Exercise directions | Reproduce every record below, character by character.

Stored data entries:
==========

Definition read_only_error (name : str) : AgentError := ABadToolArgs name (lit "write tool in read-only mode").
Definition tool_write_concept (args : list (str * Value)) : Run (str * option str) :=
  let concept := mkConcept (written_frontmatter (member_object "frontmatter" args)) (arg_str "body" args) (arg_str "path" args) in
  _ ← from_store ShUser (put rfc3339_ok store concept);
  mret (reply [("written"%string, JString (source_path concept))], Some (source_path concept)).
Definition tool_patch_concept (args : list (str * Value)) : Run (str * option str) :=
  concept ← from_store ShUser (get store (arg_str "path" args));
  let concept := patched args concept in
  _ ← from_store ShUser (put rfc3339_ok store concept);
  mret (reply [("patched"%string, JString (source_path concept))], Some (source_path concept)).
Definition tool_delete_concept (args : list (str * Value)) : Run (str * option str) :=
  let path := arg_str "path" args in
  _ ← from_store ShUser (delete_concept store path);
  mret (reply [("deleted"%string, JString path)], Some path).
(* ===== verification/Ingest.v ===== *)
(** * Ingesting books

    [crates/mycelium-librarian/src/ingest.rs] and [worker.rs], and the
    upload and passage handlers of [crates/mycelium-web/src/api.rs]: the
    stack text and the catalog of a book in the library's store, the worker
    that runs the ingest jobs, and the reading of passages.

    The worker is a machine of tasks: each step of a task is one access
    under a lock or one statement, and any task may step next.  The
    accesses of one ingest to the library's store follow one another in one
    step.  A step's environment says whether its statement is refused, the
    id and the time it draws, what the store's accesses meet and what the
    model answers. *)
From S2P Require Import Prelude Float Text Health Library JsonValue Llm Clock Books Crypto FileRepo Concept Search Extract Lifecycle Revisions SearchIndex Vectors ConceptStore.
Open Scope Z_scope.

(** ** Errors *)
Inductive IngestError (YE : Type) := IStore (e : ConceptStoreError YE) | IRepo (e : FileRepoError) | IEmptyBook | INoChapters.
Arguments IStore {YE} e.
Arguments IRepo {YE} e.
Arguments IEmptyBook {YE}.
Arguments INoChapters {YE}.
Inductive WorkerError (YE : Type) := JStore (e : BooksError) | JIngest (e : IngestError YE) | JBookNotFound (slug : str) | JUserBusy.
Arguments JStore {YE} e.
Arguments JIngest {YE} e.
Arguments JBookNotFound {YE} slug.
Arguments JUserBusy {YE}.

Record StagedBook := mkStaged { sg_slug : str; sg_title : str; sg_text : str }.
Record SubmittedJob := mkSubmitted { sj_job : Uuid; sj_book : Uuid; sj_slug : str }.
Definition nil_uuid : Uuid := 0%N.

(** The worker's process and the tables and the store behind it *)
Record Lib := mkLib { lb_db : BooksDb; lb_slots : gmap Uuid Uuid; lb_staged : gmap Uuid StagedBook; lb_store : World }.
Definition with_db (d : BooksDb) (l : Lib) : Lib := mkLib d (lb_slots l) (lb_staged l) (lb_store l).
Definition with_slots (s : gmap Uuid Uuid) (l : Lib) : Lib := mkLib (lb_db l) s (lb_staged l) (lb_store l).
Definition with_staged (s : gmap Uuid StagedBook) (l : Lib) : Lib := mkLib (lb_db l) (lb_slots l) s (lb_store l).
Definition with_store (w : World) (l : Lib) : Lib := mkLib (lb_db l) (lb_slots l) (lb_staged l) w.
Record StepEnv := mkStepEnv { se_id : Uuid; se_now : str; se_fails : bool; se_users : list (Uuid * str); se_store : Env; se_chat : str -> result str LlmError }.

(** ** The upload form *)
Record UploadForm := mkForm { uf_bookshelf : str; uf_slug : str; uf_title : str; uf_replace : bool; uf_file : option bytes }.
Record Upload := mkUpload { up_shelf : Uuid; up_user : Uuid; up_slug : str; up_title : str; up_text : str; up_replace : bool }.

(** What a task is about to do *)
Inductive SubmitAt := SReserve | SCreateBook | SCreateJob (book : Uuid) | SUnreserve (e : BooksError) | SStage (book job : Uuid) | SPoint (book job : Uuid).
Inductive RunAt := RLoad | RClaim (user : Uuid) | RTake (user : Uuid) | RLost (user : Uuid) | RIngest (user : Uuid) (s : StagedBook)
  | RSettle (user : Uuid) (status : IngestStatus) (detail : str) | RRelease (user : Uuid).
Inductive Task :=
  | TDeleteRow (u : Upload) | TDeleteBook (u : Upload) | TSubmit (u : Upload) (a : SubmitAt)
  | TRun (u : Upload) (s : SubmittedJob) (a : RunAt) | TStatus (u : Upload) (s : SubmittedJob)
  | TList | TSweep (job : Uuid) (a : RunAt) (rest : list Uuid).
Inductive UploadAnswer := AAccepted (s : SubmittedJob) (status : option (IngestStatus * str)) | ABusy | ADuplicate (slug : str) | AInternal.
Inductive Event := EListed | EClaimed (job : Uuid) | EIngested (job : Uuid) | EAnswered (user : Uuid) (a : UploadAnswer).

==========

Answer to this task |
Definition read_only_error (name : str) : AgentError := ABadToolArgs name (lit "write tool in read-only mode").
Definition tool_write_concept (args : list (str * Value)) : Run (str * option str) :=
  let concept := mkConcept (written_frontmatter (member_object "frontmatter" args)) (arg_str "body" args) (arg_str "path" args) in
  _ ← from_store ShUser (put rfc3339_ok store concept);
  mret (reply [("written"%string, JString (source_path concept))], Some (source_path concept)).
Definition tool_patch_concept (args : list (str * Value)) : Run (str * option str) :=
  concept ← from_store ShUser (get store (arg_str "path" args));
  let concept := patched args concept in
  _ ← from_store ShUser (put rfc3339_ok store concept);
  mret (reply [("patched"%string, JString (source_path concept))], Some (source_path concept)).
Definition tool_delete_concept (args : list (str * Value)) : Run (str * option str) :=
  let path := arg_str "path" args in
  _ ← from_store ShUser (delete_concept store path);
  mret (reply [("deleted"%string, JString path)], Some path).
(* ===== verification/Ingest.v ===== *)
(** * Ingesting books

    [crates/mycelium-librarian/src/ingest.rs] and [worker.rs], and the
    upload and passage handlers of [crates/mycelium-web/src/api.rs]: the
    stack text and the catalog of a book in the library's store, the worker
    that runs the ingest jobs, and the reading of passages.

    The worker is a machine of tasks: each step of a task is one access
    under a lock or one statement, and any task may step next.  The
    accesses of one ingest to the library's store follow one another in one
    step.  A step's environment says whether its statement is refused, the
    id and the time it draws, what the store's accesses meet and what the
    model answers. *)
From S2P Require Import Prelude Float Text Health Library JsonValue Llm Clock Books Crypto FileRepo Concept Search Extract Lifecycle Revisions SearchIndex Vectors ConceptStore.
Open Scope Z_scope.

(** ** Errors *)
Inductive IngestError (YE : Type) := IStore (e : ConceptStoreError YE) | IRepo (e : FileRepoError) | IEmptyBook | INoChapters.
Arguments IStore {YE} e.
Arguments IRepo {YE} e.
Arguments IEmptyBook {YE}.
Arguments INoChapters {YE}.
Inductive WorkerError (YE : Type) := JStore (e : BooksError) | JIngest (e : IngestError YE) | JBookNotFound (slug : str) | JUserBusy.
Arguments JStore {YE} e.
Arguments JIngest {YE} e.
Arguments JBookNotFound {YE} slug.
Arguments JUserBusy {YE}.

Record StagedBook := mkStaged { sg_slug : str; sg_title : str; sg_text : str }.
Record SubmittedJob := mkSubmitted { sj_job : Uuid; sj_book : Uuid; sj_slug : str }.
Definition nil_uuid : Uuid := 0%N.

(** The worker's process and the tables and the store behind it *)
Record Lib := mkLib { lb_db : BooksDb; lb_slots : gmap Uuid Uuid; lb_staged : gmap Uuid StagedBook; lb_store : World }.
Definition with_db (d : BooksDb) (l : Lib) : Lib := mkLib d (lb_slots l) (lb_staged l) (lb_store l).
Definition with_slots (s : gmap Uuid Uuid) (l : Lib) : Lib := mkLib (lb_db l) s (lb_staged l) (lb_store l).
Definition with_staged (s : gmap Uuid StagedBook) (l : Lib) : Lib := mkLib (lb_db l) (lb_slots l) s (lb_store l).
Definition with_store (w : World) (l : Lib) : Lib := mkLib (lb_db l) (lb_slots l) (lb_staged l) w.
Record StepEnv := mkStepEnv { se_id : Uuid; se_now : str; se_fails : bool; se_users : list (Uuid * str); se_store : Env; se_chat : str -> result str LlmError }.

(** ** The upload form *)
Record UploadForm := mkForm { uf_bookshelf : str; uf_slug : str; uf_title : str; uf_replace : bool; uf_file : option bytes }.
Record Upload := mkUpload { up_shelf : Uuid; up_user : Uuid; up_slug : str; up_title : str; up_text : str; up_replace : bool }.

(** What a task is about to do *)
Inductive SubmitAt := SReserve | SCreateBook | SCreateJob (book : Uuid) | SUnreserve (e : BooksError) | SStage (book job : Uuid) | SPoint (book job : Uuid).
Inductive RunAt := RLoad | RClaim (user : Uuid) | RTake (user : Uuid) | RLost (user : Uuid) | RIngest (user : Uuid) (s : StagedBook)
  | RSettle (user : Uuid) (status : IngestStatus) (detail : str) | RRelease (user : Uuid).
Inductive Task :=
  | TDeleteRow (u : Upload) | TDeleteBook (u : Upload) | TSubmit (u : Upload) (a : SubmitAt)
  | TRun (u : Upload) (s : SubmittedJob) (a : RunAt) | TStatus (u : Upload) (s : SubmittedJob)
  | TList | TSweep (job : Uuid) (a : RunAt) (rest : list Uuid).
Inductive UploadAnswer := AAccepted (s : SubmittedJob) (status : option (IngestStatus * str)) | ABusy | ADuplicate (slug : str) | AInternal.
Inductive Event := EListed | EClaimed (job : Uuid) | EIngested (job : Uuid) | EAnswered (user : Uuid) (a : UploadAnswer).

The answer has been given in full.